In relation to two further conditions, the following should be considered. According to the current version of subclause 1 of clause 2 of Article 346.17 of the Tax Code of the Russian Federation, another mandatory condition for the recognition of material expenses is their transfer to production (flag Transfer of materials to production set as default).

Federal Law No. 155-FZ dated July 22, 2008 amended this subclause, deleting from it the provision that "expenses for the purchase of raw materials and materials are taken into account as expenses as these raw materials and materials are written off for production". The changes will come into force on January 1, 2009.
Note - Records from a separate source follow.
(* ===== verification/JHeap.v ===== *)
(** * jalloc: the blocks of the arenas

    The invariant of bins and small runs on top of the page-run layer of [JPages],
    and the abstract view of the whole allocator: a finite map from the addresses
    of the allocated blocks (regions of small runs, large runs, huge objects) to
    their usable sizes.  [arena_malloc], [arena_dalloc] and [arena_salloc] of
    [src/util/private/jalloc/malloc.c] are shown to refine insertion, deletion
    and lookup in this map. *)

From Stdlib Require Import ZArith Lia Bool Sorted.
From stdpp Require Import base numbers gmap list.
From S2P Require Import Prelude JConfig JRun JBin JMap JChunk JArena JPages.

Section heap_layer.
Context (cfg : config) {Hok : config_ok cfg}.
Context {V : VM} {VS : VMSpec V (pagesize cfg)}.
Local Notation PG := (pagesize cfg).
Local Notation CS := (chunksize cfg).
Local Notation N := (chunk_npages cfg).
Local Notation HD := (arena_chunk_header_npages cfg).
Local Notation ab := (opt_abort (opts cfg)).

(** ** The invariant of the bins *)

(** The arena whose chunk holds the address. *)
Definition owner (h : heap) (r : Z) : option Z :=
  chunk_arena <$> chunk_hdrs h !! CHUNK_ADDR2BASE cfg r.

(** Two states of the same bin. *)
Definition same_geom (b b' : arena_bin) : Prop :=
  reg_size b' = reg_size b /\ run_size b' = run_size b /\ nregs b' = nregs b /\
  regs_mask_nelms b' = regs_mask_nelms b /\ reg0_offset b' = reg0_offset b.

(** A run that is not the current one is in the tree of its bin exactly when it
    has a free region. *)
Definition run_listed (b : arena_bin) (r : Z) (rh : arena_run) : Prop :=
  runcur b <> Some r -> (r ∈ runs b <-> 0 < nfree rh).

(** The run at [r] serves bin [bi]. *)
Definition small_ok (h : heap) (U : gmap Z Z) (r bi : Z) : Prop :=
  exists a b rh, owner h r = Some a /\ get_bin h a bi = Some b /\
    U !! r = Some (run_size b / PG) /\ run_hdrs h !! r = Some rh /\ bin rh = bi /\
    run_inv b rh /\ run_listed b r rh.

(** [K] maps the address of every small run to its bin. *)
Record bins_inv (h : heap) (U K : gmap Z Z) : Prop := mk_bins_inv {
  bi_main : exists ar, get_arena h 0 = Some ar;
  bi_geom : forall a ar, get_arena h a = Some ar ->
    zlen (bins ar) = nbins cfg /\ forall i b, zget (bins ar) i = Some b -> bin_for cfg i b;
  bi_small : forall r bi, K !! r = Some bi -> small_ok h U r bi;
  bi_listed : forall a bi b r, get_bin h a bi = Some b -> runcur b = Some r \/ r ∈ runs b ->
    K !! r = Some bi /\ owner h r = Some a;
  bi_sorted : forall a bi b, get_bin h a bi = Some b -> StronglySorted Z.lt (runs b);
  bi_cur : forall a bi b r, get_bin h a bi = Some b -> runcur b = Some r -> r ∉ runs b }.

(** The same arenas exist, with the same number of bins. *)
Definition arenas_like (h h' : heap) : Prop :=
  forall a, option_Forall2 (fun x y => zlen (bins x) = zlen (bins y)) (get_arena h a) (get_arena h' a).

Lemma arenas_like_refl h : arenas_like h h.
Proof. intros a. destruct (get_arena h a); by constructor. Qed.
(** [true] is failure.  The options are the globals: a failed attempt leaves them
    changed. *)
Definition malloc_init_hard (e : environ) (o : options) (s : state) : outcome (bool * mstate) :=
  let p := ffs (sysconf_pagesize e) - 1 in
  let o := parse_sources p o (malloc_conf e) (malloc_options e) (compiled_in e) in
  let cfg := init_settings (sysconf_pagesize e) o in
  let s := mk_state (kernel s) (base_next_addr s) (base_past_addr s) [] [] [] in
  let lshift := opt_narenas_lshift o in
  let o := set_lshift (opts cfg) (if 1 <? ncpus e then lshift + 2 else lshift) in
  let! narenas := lift (init_narenas (ncpus e) lshift (chunksize cfg)) in
  let! (ret, s) := base_alloc cfg s (u64 (SIZEOF_PTR * narenas)) in
  match ret with
  | None => Ok (true, Uninit o s)
  | Some p =>
      let s := set_kernel s (fill (kernel s) p (u64 (SIZEOF_PTR * narenas)) 0) in
      let h := mk_heap s (replicate (Z.to_nat narenas) None) ∅ ∅ in
      let! (_, h) := arenas_extend cfg h 0 in
      match get_arena h 0 with
      | None => Ok (true, Uninit o (lower h))
      | Some _ => Ok (false, Ready cfg h)
      end
  end.

Definition malloc_init (e : environ) (m : mstate) : outcome (bool * mstate) :=
  match m with
  | Uninit o s => malloc_init_hard e o s
  | Ready _ _ => Ok (false, m)
  end.

Definition cur_opts (m : mstate) : options :=
  match m with Uninit o _ => o | Ready c _ => opts c end.

(** Running an operation on the initialised heap. *)
Definition with_heap (m : mstate) (f : config -> heap -> outcome (option Z * heap))
    : outcome (option Z * mstate) :=
  match m with
  | Uninit _ _ => Undef
  | Ready c h => let! (ret, h) := f c h in Ok (ret, Ready c h)
  end.

(** The [opt_xmalloc] check before a [NULL] return. *)
Definition check_oom (r : option Z * mstate) : outcome (option Z * mstate) :=
  match fst r with
  | None => if opt_xmalloc (cur_opts (snd r)) then Abort else Ok r
  | Some _ => Ok r
  end.

(** ** The malloc(3) functions *)

Definition malloc (e : environ) (m : mstate) (tid size : Z) : outcome (option Z * mstate) :=
  let! (failed, m) := malloc_init e m in
  let! r :=
    if failed : bool then Ok (None, m)
    else if (size =? 0) && opt_sysv (cur_opts m) then Ok (None, m)
    else
      let size := if size =? 0 then 1 else size in
      with_heap m (fun c h => imalloc c h tid size) in
  check_oom r.

Definition EINVAL : Z := 22.
Definition ENOMEM : Z := 12.

(** The return code, and the value stored through [memptr] if any. *)
Definition posix_memalign (e : environ) (m : mstate) (tid alignment size : Z)
    : outcome (Z * option Z * mstate) :=
  let! (failed, m) := malloc_init e m in
  if negb failed
     && (negb (Z.land (u64 (alignment - 1)) alignment =? 0) || (alignment <? SIZEOF_PTR)) then
    if opt_xmalloc (cur_opts m) then Abort else Ok (EINVAL, None, m)
  else
    let! r :=
      if failed : bool then Ok (None, m)
      else with_heap m (fun c h => ipalloc c h tid alignment size) in
    let! (result, m) := check_oom r in
    match result with
    | None => Ok (ENOMEM, None, m)
    | Some p => Ok (0, Some p, m)
    end.

(** The size [calloc] asks for, or [None]. *)
Definition calloc_size (opt_sysv : bool) (num size : Z) : option Z :=
  let num_size := u64 (num * size) in
  if num_size =? 0 then
    if negb opt_sysv && ((num =? 0) || (size =? 0)) then Some 1 else None
  else if negb (Z.land (Z.lor num size) (u64 (Z.shiftl SIZE_T_MAX (Z.shiftl 8 2))) =? 0)
          && negb (num_size / size =? num) then None
  else Some num_size.

Definition calloc (e : environ) (m : mstate) (tid num size : Z) : outcome (option Z * mstate) :=
  let! (failed, m) := malloc_init e m in
  let! r :=
    if failed : bool then Ok (None, m)
    else
      match calloc_size (opt_sysv (cur_opts m)) num size with
      | None => Ok (None, m)
      | Some num_size => with_heap m (fun c h => icalloc c h tid num_size)
      end in
  check_oom r.

(** [ptr = None] is [NULL]. *)
Definition realloc (e : environ) (m : mstate) (tid : Z) (ptr : option Z) (size : Z)
    : outcome (option Z * mstate) :=
  if (size =? 0) && opt_sysv (cur_opts m) then
    match ptr with
    | Some p => with_heap m (fun c h => let! h := idalloc c h p in Ok (None, h))
    | None => Ok (None, m)
    end
  else
    let size := if size =? 0 then 1 else size in
    match ptr with
    | Some p =>
        let! r := with_heap m (fun c h => iralloc c h tid p size) in
        check_oom r
    | None =>
        let! (failed, m) := malloc_init e m in
        let! r :=
          if failed : bool then Ok (None, m)
          else with_heap m (fun c h => imalloc c h tid size) in
        check_oom r
    end.

Definition free (m : mstate) (ptr : option Z) : outcome mstate :=
  match ptr with
  | None => Ok m
  | Some p =>
      let! (_, m) := with_heap m (fun c h => let! h := idalloc c h p in Ok (None, h)) in
      Ok m
  end.

Definition malloc_usable_size (m : mstate) (ptr : Z) : outcome Z :=
  match m with
  | Uninit _ _ => Undef
  | Ready c h => isalloc c h ptr
  end.
End api.
Arguments mstate : clear implicits.
Arguments mstate {V}.

(** ** Lemmas: choosing an arena *)

Section choose.
Context (cfg : config) {Hok : config_ok cfg}.
Context {V : VM} {VS : VMSpec V (pagesize cfg)}.
Local Notation ab := (opt_abort (opts cfg)).

(** A fresh arena has no chunk and no run. *)
Lemma new_arena_inv h U K ind ar h' :
  runs_inv cfg h U -> bins_inv cfg h U K -> get_arena h ind = None ->
  arena_new cfg = Some ar -> put_arena h ind ar = Some h' ->
  runs_inv cfg h' U /\ bins_inv cfg h' U K /\ same_blocks cfg h U K h' U K /\
  lower h' = lower h /\ get_arena h' ind = Some ar.
Proof.
  intros Hi Hb Hn Hnew Hput. destruct (arena_new_spec cfg) as (ar' & E & Hc & Hs & Hl & Hbins).
  assert (ar' = ar) as -> by congruence. clear E Hnew.
  unfold put_arena in Hput. destruct (zset (arenas h) ind (Some ar)) as [l|] eqn:Ez; [|done].
  injection Hput as <-. set (h' := mk_heap _ _ _ _).
  assert (Ea : get_arena h' ind = Some ar) by (unfold get_arena; cbn; by rewrite (zget_zset_eq _ _ _ _ Ez)).
  assert (Eo : forall b, b <> ind -> get_arena h' b = get_arena h b)
    by (intros b Hne; unfold get_arena; cbn; by rewrite (zget_zset_ne _ _ _ _ _ Ez) by done).
  assert (Hold : forall b ar2, get_arena h b = Some ar2 -> get_arena h' b = Some ar2)
    by (intros b ar2 Hb2; rewrite Eo; [done|]; congruence).
  assert (Hcase : forall b ar2, get_arena h' b = Some ar2 -> (b = ind /\ ar2 = ar) \/ get_arena h b = Some ar2).
  { intros b ar2 Hb2. destruct (decide (b = ind)) as [->|Hne]; [left; split; congruence|].
    right. by rewrite <- Eo. }
  assert (Hbin : forall a bi b, get_bin h a bi = Some b -> get_bin h' a bi = Some b).
  { intros a bi b (ar2 & ? & ?)%get_bin_Some. apply get_bin_Some. eauto. }
  assert (Hbin' : forall a bi b, get_bin h' a bi = Some b ->
            (runcur b = None /\ runs b = [] /\ a = ind) \/ get_bin h a bi = Some b).
  { intros a bi b (ar2 & Ha2 & Hz)%get_bin_Some. apply Hcase in Ha2 as [[-> ->]|Ha2].
    - left. apply zget_Some_bound in Hz as Hbd. rewrite Hl in Hbd.
      destruct (Hbins bi Hbd) as (b' & Hb' & _ & ? & ?). assert (b' = b) as -> by congruence. done.
    - right. apply get_bin_Some. eauto. }
  split; [|split; [|split; [|done]]].
  - destruct Hi as [I1 I2 I3 I4 I5 I6]. split; auto.
    + intros c ch Hch. destruct (I2 c ch Hch) as (Hp & seg & ? & ? & ar2 & ? & ?).
      split; [done|]. exists seg. do 2 (split; [done|]). exists ar2. auto.
    + intros b ar2 c Hb2 Hin. apply Hcase in Hb2 as [[-> ->]|Hb2]; [|eauto].
      rewrite Hc, Hs in Hin. destruct Hin as [Hin|?]; [by apply elem_of_nil in Hin|done].
    + intros b ar2 Hb2. apply Hcase in Hb2 as [[-> ->]|Hb2]; [rewrite Hc; constructor|eauto].
    + intros b ar2 c Hb2 Hsp. apply Hcase in Hb2 as [[-> ->]|Hb2]; [congruence|eauto].
  - destruct Hb as [[ar0 B0] B1 B2 B3 B4 B5]. split.
    + eauto.
    + intros a ar2 Ha2. apply Hcase in Ha2 as [[-> ->]|Ha2]; [|eauto]. split; [done|].
      intros i b Hz. apply zget_Some_bound in Hz as Hbd. rewrite Hl in Hbd.
      destruct (Hbins i Hbd) as (b' & Hb' & Hf & _). assert (b' = b) as -> by congruence. done.
    + intros r bi Hr. destruct (B2 r bi Hr) as (a & b & rh & Ho & Hg & Hrest). exists a, b, rh. auto.
    + intros a bi b r Hg Hin. apply Hbin' in Hg as [(Hn1 & Hn2 & _)|Hg]; [|eauto].
      rewrite Hn1, Hn2 in Hin. destruct Hin as [?|Hin]; [done|by apply elem_of_nil in Hin].
    + intros a bi b Hg. apply Hbin' in Hg as [(_ & -> & _)|Hg]; [constructor|eauto].
    + intros a bi b r Hg Hin. apply Hbin' in Hg as [(? & _)|Hg]; [congruence|eauto].
  - intros q m. unfold block.
    assert (Hs' : small_block cfg h' K q m <-> small_block cfg h K q m); [|by rewrite Hs'].
    unfold small_block, run_block. split; intros (r & bi & a & b & rh & reg & Hk & Ho & Hg & Hrest);
      exists r, bi, a, b, rh, reg; (split; [done|]; split; [done|]; split; [|done]); auto.
    apply Hbin' in Hg as [(_ & _ & ->)|Hg]; [|done].
    destruct (bi_small _ _ _ _ Hb r bi Hk) as (a' & b' & ? & Ho' & Hg' & _).
    change (owner cfg h r = Some ind) in Ho. assert (a' = ind) as -> by congruence.
    apply get_bin_Some in Hg' as (? & ? & _). congruence.
Qed.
Thus, when using the program in 2008, the checkbox should be checked, and when entering information about accounting policies for 2009, it should be cleared.

If the organization has work in progress, then, according to officials, when determining the amount of material expenses that reduce income, it is necessary to subtract their balances in work in progress. Since the position exists, it has been added to the list of conditions, but since, according to the methodologists of the 1C company, it does not follow from the norms of Chapter 26.2 of the Tax Code of the Russian Federation, then the checkbox Reducing costs for the balance of work in progress not installed by default. If the organization takes the same position as the officials, the box must be checked. We believe that by virtue of Federal Law No. 85-FZ dated May 17, 2007, from January 1, 2008, fiscal authorities will no longer insist on the need for special accounting of material costs in work in progress.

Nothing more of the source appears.